The main goal of a venture fund is to make a profit by investing in fast-growing companies. The Fund enters a high-risk project at an early stage and exits it when the project grows, becomes stronger and becomes more expensive. Investments can be directed to a strictly defined industry, region or project stage. A venture fund, the only limited partner of which is a large corporation, and investments are made in the interests of this company, is called corporate. Corporate venture funds do not exclude profit from their goals, but the return of the fund is only one of the indicators of its effectiveness. Among the most famous foreign funds are Google Ventures, Intel Capital, Salesforce Ventures, Qualcomm Ventures, GE Ventures and others. In the US market, corporate venture capital accounts for an average of 20% of all venture capital investments.
There is a wide variety of strategies and goals for delivering corporate VCs, and not all of them are directly related to making a profit through exiting projects. In my article, I will focus on strategies within the framework of the Open Innovation paradigm by Henry Chesbrough.
In a simplified version, open innovation is the ideology of a corporation, when new technologies and products are developed not only in their own research departments, but also attracted from the market.
Chesbrough identifies 4 basic strategies:
Driving investments are characterized by strategic investment objectives and a strong correlation between the start-up and the investing company. Example: Some time ago, Microsoft committed $980 million to support startups using .Net technology, which allowed the company to gain a competitive advantage in several markets.
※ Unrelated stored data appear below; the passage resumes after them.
(** The checks before the database is read, after the rate limit. *)
Definition enroll_checks (e : Enroller) (req : EnrollRequest) : result cerror (list byte) :=
  guard_err (checkVersion (eClientVersion req) (minVersion e)) ErrVersion ;;
  pub ← of_option ErrValidation (ParseKey (ePublicKey req));
  guard_err (negb (63 <? String.length (eHostname req))%nat) ErrValidation ;;
  guard_err (eqs (eName req) "" || validPeerName (eName req)) ErrValidation ;;
  guard_err (token_shape (eToken req)) ErrInvalidToken ;;
  Ok pub.

(** Unused and not expired. *)
Definition token_usable (now : Z) (t : Token) : bool :=
  match tUsedAt t with Some _ => false | None => now <? tExpiresAt t end.

Definition parsed_addrs (l : list string) : list addr := omap ParseAddr l.

(** The address the next peer gets; [None] of the allocator is a panic. *)
Definition next_ip (ov : prefix) (s : Store) : result cerror addr :=
  match NextAddress ov (parsed_addrs (pIPv4 <$> peers s)) with
  | Some (Ok a) => Ok a
  | Some (Err e) => Err (ErrAlloc e)
  | None => Err ErrInternal
  end.

Definition base_name (req : EnrollRequest) (tok : Token) : string :=
  if negb (eqs (eName req) "") then eName req
  else if negb (eqs (tPeerName tok) "") then tPeerName tok
  else SanitizeName (eHostname req).

(** The closure [reserved]. *)
Definition reserved (pol : Policies) (tok : Token) (n : string) : bool :=
  eqs n HubName || (selected pol n && (negb (eqs n (tPeerName tok)) || negb (tIssuedByAdmin tok))).

Definition new_peer (e : Enroller) (req : EnrollRequest) (tok : Token) (d : Draw) (pub : list byte) (ip : addr) (name : string) : Peer :=
  {| pID := newID (dID d); pName := name; pKind := tKind tok; pMode := ModeAgent; pOwnerID := tOwnerID tok; pTags := tTags tok;
     pPublicKey := KeyString pub; pIPv4 := addr_string ip; pIPv6 := addrString (IPv6For (overlay6 e) ip);
     pIPv6Capable := eIPv6 req; pNodeSecretHash := hashSecret (newSecret (dSecret d)); pCreatedAt := dNow d;
     pLastSeenAt := None; pClientVersion := eClientVersion req; pOS := platform (eOS req) (eArch req) |}.

Definition enrol_details (p : Peer) (tok : Token) (pub : list byte) (req : EnrollRequest) : list (string * string) :=
  [("name", pName p); ("kind", pKind p); ("tags", tagsDetail (pTags p)); ("ipv4", pIPv4 p); ("ipv6", pIPv6 p);
   ("key", wgFingerprint pub); ("token", tID tok); ("os", pOS p); ("client_version", eClientVersion req)].

(** The transaction. *)
Definition enroll_tx (e : Enroller) (pol : Policies) (req : EnrollRequest) (d : Draw) (pub : list byte) : tx cerror EnrollResult :=
  tok ← lift (λ x, match x with ErrNotFound => ErrInvalidToken | x => ErrStore x end) (Tokens_GetByHash (hashSecret (eToken req)));
  if negb (token_usable (dNow d) tok) then fail_tx ErrInvalidToken
  else
    rip ← query (next_ip (overlay e));
    match rip with
    | Err x => fail_tx x
    | Ok ip =>
        rname ← query (λ s, uniqueName (pName <$> peers s) (base_name req tok) (reserved pol tok));
        match rname with
        | None => fail_tx ErrInternal
        | Some name =>
            let peer := new_peer e req tok d pub ip name in
            lift ErrStore (Peers_Create peer) ;;
            lift (λ x, match x with ErrConflict => ErrInvalidToken | x => ErrStore x end) (Tokens_MarkUsed (tID tok) (pID peer) (dNow d)) ;;
            gen ← lift ErrStore IncrementGeneration;
            audit_record (audit e) (dAuditNow d) (PeerPrincipal (pName peer)) AuditPeerEnrol (pID peer) (enrol_details peer tok pub req) ;;
            mret {| resPeer := peer; resNodeSecret := newSecret (dSecret d); resGeneration := gen |}
        end
    end.

(** [Enroll]; [lnow] is when the rate limit looks at the clock. *)
Definition Enroll (e : Enroller) (pol : Policies) (lnow : Z) (req : EnrollRequest) (d : Draw)
    (lim : gmap string (list Z)) (s : Store) : gmap string (list Z) * Store * result cerror EnrollResult :=
  let '(lim, ok) := if eqs (eRemoteIP req) "" then (lim, true) else rate_allow enrollWindow enrollMax lnow (eRemoteIP req) lim in
  if negb ok then (lim, s, Err ErrRateLimited)
  else
    match enroll_checks e req with
    | Err x => (lim, s, Err x)
    | Ok pub => let '(s, r) := InTx (enroll_tx e pol req d pub) s in (lim, s, r)
    end.
End Keys.

(** ** Lemmas *)

Lemma audit_record_ok on now by_ action target details s s' :
  audit_record on now by_ action target details s = Ok (s', ()) → s' = s ∨ ∃ l n, s' = with_audit l n s.
Proof.
  unfold audit_record. destruct on; [|intros [= <-]; by left].
  intros H%lift_ok%Audit_Append_ok. by right.
Qed.

(** A named actor and a named action are always recorded. *)
Lemma audit_record_some on now by_ action target details s :
  action ≠ "" → ∃ s', audit_record on now by_ action target details s = Ok (s', ()).
Proof.
  intros Ha. unfold audit_record. destruct on; [|by eexists]. unfold lift, Audit_Append. cbn [aAction aActor].
  rewrite (proj2 (eqs_false action "")) by done.
  set (actor := if prLocal by_ then _ else _).
  assert (eqs (if eqs actor "" then "unknown" else actor) "" = false) as ->; [|by eexists].
  destruct (eqs actor "") eqn:E; [done|done].
Qed.

(** The effect of using a token. *)
Definition use_token (now : Z) (peerID : string) (tok : Token) (l : list Token) : list Token :=
  (λ t, if unused_id (tID tok) t then mark_used now peerID t else t) <$> l.

Section EnrollLemmas.
Context (ParseKey : string → option (list byte)) (KeyString : list byte → string).

(** Everything a transaction that commits has checked, and what it changed. *)
Record enrolled (e : Enroller) (pol : Policies) (req : EnrollRequest) (d : Draw) (pub : list byte) (s s' : Store)
    (res : EnrollResult) (tok : Token) (ip : addr) (name : string) : Prop := {
  en_token : tok ∈ tokens s;
  en_hash : tSecretHash tok = hashSecret (eToken req);
  en_usable : token_usable (dNow d) tok = true;
  en_ip : next_ip (overlay e) s = Ok ip;
  en_name : uniqueName (pName <$> peers s) (base_name req tok) (reserved pol tok) = Some name;
  en_peer : resPeer res = new_peer KeyString e req tok d pub ip name;
  en_secret : resNodeSecret res = newSecret (dSecret d);
  en_gen : resGeneration res = gen_of s + 1;
  en_new : ∀ q, q ∈ peers s → peer_clash (resPeer res) q = false;
  en_owner : tOwnerID tok = "" ∨ user_exists (tOwnerID tok) s = true;
  en_users : users s' = users s;
  en_peers : peers s' = peers s ++ [resPeer res];
  en_tokens : tokens s' = use_token (dNow d) (pID (resPeer res)) tok (tokens s);
  en_routes : routes s' = routes s;
  en_signatures : signatures s' = signatures s;
  en_gen' : gen_of s' = gen_of s + 1;
  en_ok : store_ok s';
}.

Lemma unused_id_spec s tok t :
  store_ok s → tok ∈ tokens s → t ∈ tokens s → unused_id (tID tok) t = true ↔ t = tok ∧ tUsedAt tok = None.
Proof.
  intros [] Htok Ht. unfold unused_id. rewrite andb_true_iff, eqs_true. split.
  - intros [Hid Hu]. assert (t = tok) as -> by (by eapply (key_unique tID)). split; [done|]. by destruct (tUsedAt tok).
  - intros [-> ->]. done.
Qed.

Lemma MarkUsed_ok id peerID now s s' :
  Tokens_MarkUsed id peerID now s = Ok (s', ()) →
  s' = with_tokens ((λ t, if unused_id id t then mark_used now peerID t else t) <$> tokens s) s.
Proof. unfold Tokens_MarkUsed. destruct (negb _); [done|]. destruct (negb _); [done|]. by intros [= <-]. Qed.

Lemma enroll_tx_ok e pol req d pub s s' res :
  store_ok s → enroll_tx KeyString e pol req d pub s = Ok (s', res) →
  ∃ tok ip name, enrolled e pol req d pub s s' res tok ip name.
Proof.
  intros Hok H. unfold enroll_tx in H. apply tx_bind_ok in H as (s1 & tok & Hget%lift_ok & H).
  apply get_ok in Hget as [-> [Htok Hhash%eqs_true]%find_row_ok].
  destruct (token_usable (dNow d) tok) eqn:Hu; [|done]. cbn [negb] in H.
  apply tx_bind_ok in H as (s1 & rip & [= <- <-] & H). destruct (next_ip (overlay e) s) as [ip|] eqn:Hip; [|done].
  apply tx_bind_ok in H as (s1 & rn & [= <- <-] & H). destruct (uniqueName _ _ _) as [name|] eqn:Hn; [|done].
  set (peer := new_peer KeyString e req tok d pub ip name) in *.
  apply tx_bind_ok in H as (s1 & [] & Hc%lift_ok & H).
  apply Peers_Create_ok in Hc as (_ & _ & Hnew & Hown & ->).
  apply tx_bind_ok in H as (s2 & [] & Hm%lift_ok & H). apply MarkUsed_ok in Hm as ->.
  apply tx_bind_ok in H as (s3 & gen & Hg%lift_ok & H).
  assert (store_ok (with_peers (peers s ++ [peer]) s)) as Hok1 by by apply store_ok_new_peer.
  set (s2 := with_tokens _ _) in *.
  assert (store_ok s2) as Hok2.
  { unfold s2. apply store_ok_tokens; [|done]. intros t. by destruct (unused_id (tID tok) t). }
  apply IncrementGeneration_ok in Hg as (Hgen & -> & Hgen' & Hok3); [|done].
  apply tx_bind_ok in H as (s4 & [] & Ha & [= <- <-]).
  exists tok, ip, name. apply audit_record_ok in Ha as [-> | (l & n & ->)].
  - split; try done. all: cbn [resGeneration]; by rewrite ?Hgen', Hgen.
  - split; try done; [|by apply store_ok_with_audit].
    change (gen_of (with_meta (<[MetaNetmapGeneration:=itoa gen]> (meta s2)) s2) = gen_of s + 1). by rewrite Hgen'.
Qed.

Lemma Enroll_ok e pol lnow req d lim s lim' s' res :
  store_ok s → Enroll ParseKey KeyString e pol lnow req d lim s = (lim', s', Ok res) →
  ∃ pub tok ip name, enroll_checks ParseKey e req = Ok pub ∧ enrolled e pol req d pub s s' res tok ip name ∧
    (eRemoteIP req = "" ∨ (rate_allow enrollWindow enrollMax lnow (eRemoteIP req) lim).2 = true).
Proof.
  intros Hok. unfold Enroll.
  assert (eRemoteIP req = "" ∨ (rate_allow enrollWindow enrollMax lnow (eRemoteIP req) lim).2 = true ∨
    (if eqs (eRemoteIP req) "" then (lim, true) else rate_allow enrollWindow enrollMax lnow (eRemoteIP req) lim).2 = false) as Hlim.
  { destruct (eqs (eRemoteIP req) "") eqn:E; [left; by apply eqs_true|]. right. by destruct (rate_allow _ _ _ _ _) as [? []]; [left|right]. }
  destruct (if eqs (eRemoteIP req) "" then _ else _) as [lim1 ok]. cbn [snd] in Hlim.
  destruct ok; [|done]. cbn [negb]. destruct (enroll_checks ParseKey e req) as [pub|x]; [|done].
  destruct (InTx _ s) as [s1 r] eqn:Htx. intros [= <- <- ->]. apply InTx_ok in Htx.
  destruct (enroll_tx_ok _ _ _ _ _ _ _ _ Hok Htx) as (tok & ip & name & H).
  exists pub, tok, ip, name. split_and!; [done|done|]. by destruct Hlim as [|[|]]; [left|right|].
Qed.

Lemma Enroll_err e pol lnow req d lim s lim' s' x :
  Enroll ParseKey KeyString e pol lnow req d lim s = (lim', s', Err x) → s' = s.
Proof.
  unfold Enroll. destruct (if eqs (eRemoteIP req) "" then _ else _) as [lim1 ok]. destruct (negb ok); [by intros [= <- <-]|].
  destruct (enroll_checks ParseKey e req) as [pub|y]; [|by intros [= <- <-]].
  destruct (InTx _ s) as [s1 r] eqn:Htx. intros [= <- <- ->]. by apply InTx_err in Htx.
Qed.
End EnrollLemmas.

(** ** What enrolment promises *)

Lemma reserved_false pol tok n :
  reserved pol tok n = false ↔ n ≠ HubName ∧ (selected pol n = true → n = tPeerName tok ∧ tIssuedByAdmin tok = true).
Proof.
  unfold reserved. rewrite orb_false_iff, eqs_false, andb_false_iff, orb_false_iff, !negb_false_iff, eqs_true.
  destruct (selected pol n); naive_solver.
Qed.

Lemma validPeerName_spec n : validPeerName n = true ↔ validLabel n = true ∧ n ≠ HubName.
Proof. unfold validPeerName. by rewrite andb_true_iff, negb_true_iff, bool_decide_eq_false, validLabel_labelRe. Qed.

Lemma guard_err_ok {E} b (e : E) u : guard_err b e = Ok u ↔ b = true.
Proof. unfold guard_err. destruct b, u; naive_solver. Qed.

Lemma enroll_checks_ok ParseKey e req pub :
  enroll_checks ParseKey e req = Ok pub ↔
  checkVersion (eClientVersion req) (minVersion e) = true ∧ ParseKey (ePublicKey req) = Some pub ∧
  (String.length (eHostname req) <= 63)%nat ∧ (eName req = "" ∨ validPeerName (eName req) = true) ∧ token_shape (eToken req) = true.
Proof.
  unfold enroll_checks. rewrite !result_bind_ok. setoid_rewrite guard_err_ok. split.
  - intros ([] & H1 & H). apply result_bind_ok in H as (p & H2 & H).
    apply result_bind_ok in H as ([] & H3%guard_err_ok & H). apply result_bind_ok in H as ([] & H4%guard_err_ok & H).
    apply result_bind_ok in H as ([] & H5%guard_err_ok & [= <-]).
    split_and!; [done| | | |done].
    + unfold of_option in H2. by destruct (ParseKey (ePublicKey req)); simplify_eq.
    + apply negb_true_iff in H3. by apply Nat.ltb_ge in H3.
    + apply orb_true_iff in H4 as [H4|H4]; [left; by apply eqs_true|by right].
  - intros (H1 & H2 & H3 & H4 & H5). exists (). split; [done|]. rewrite H2. cbn [of_option mbind result_bind].
    rewrite (proj2 (Nat.ltb_ge _ _)) by done. cbn [negb guard_err mbind result_bind].
    assert (eqs (eName req) "" || validPeerName (eName req) = true) as -> by (apply orb_true_iff; destruct H4; [left; by apply eqs_true|by right]).
    cbn [guard_err mbind result_bind]. by rewrite H5.
Qed.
Enabling investments are also implemented within the framework of the company's strategic goals, but the main business of the investing company does not have close ties with the startup. So, since 1990, Intel KVF actively invested in companies that developed software and hardware for video, audio and graphic computing, the data processing speed correlated with the computing power of the processor. The purchase of this company's products led to the concomitant purchase of Intel processors, which is an example of growth investment.
Potential investments (emergent investment) - are carried out in those companies whose activities do not fall under the strategic plans of the investing company, but at the same time their activities are strongly connected. Example: Berkeley Networks originally entered the Intel VC portfolio solely because of the potential for financial returns. Further development of Berkley's and Intel's networking technologies forced the latter to add support for third-party protocols to their products, which turned out to be the right strategic decision.
Passive investments - investments in companies whose activities are not related to the investor's development strategy, and operating activities are only slightly related. In fact, this is a classic investment for profit.
Corporate venture funds can play other important roles as well, such as technology scouting or blocking the development of future competitors. But today it is more important to understand that a corporate venture fund is not “another source of profit”, but a competitive tool that is important in the long-term prospects of a corporation.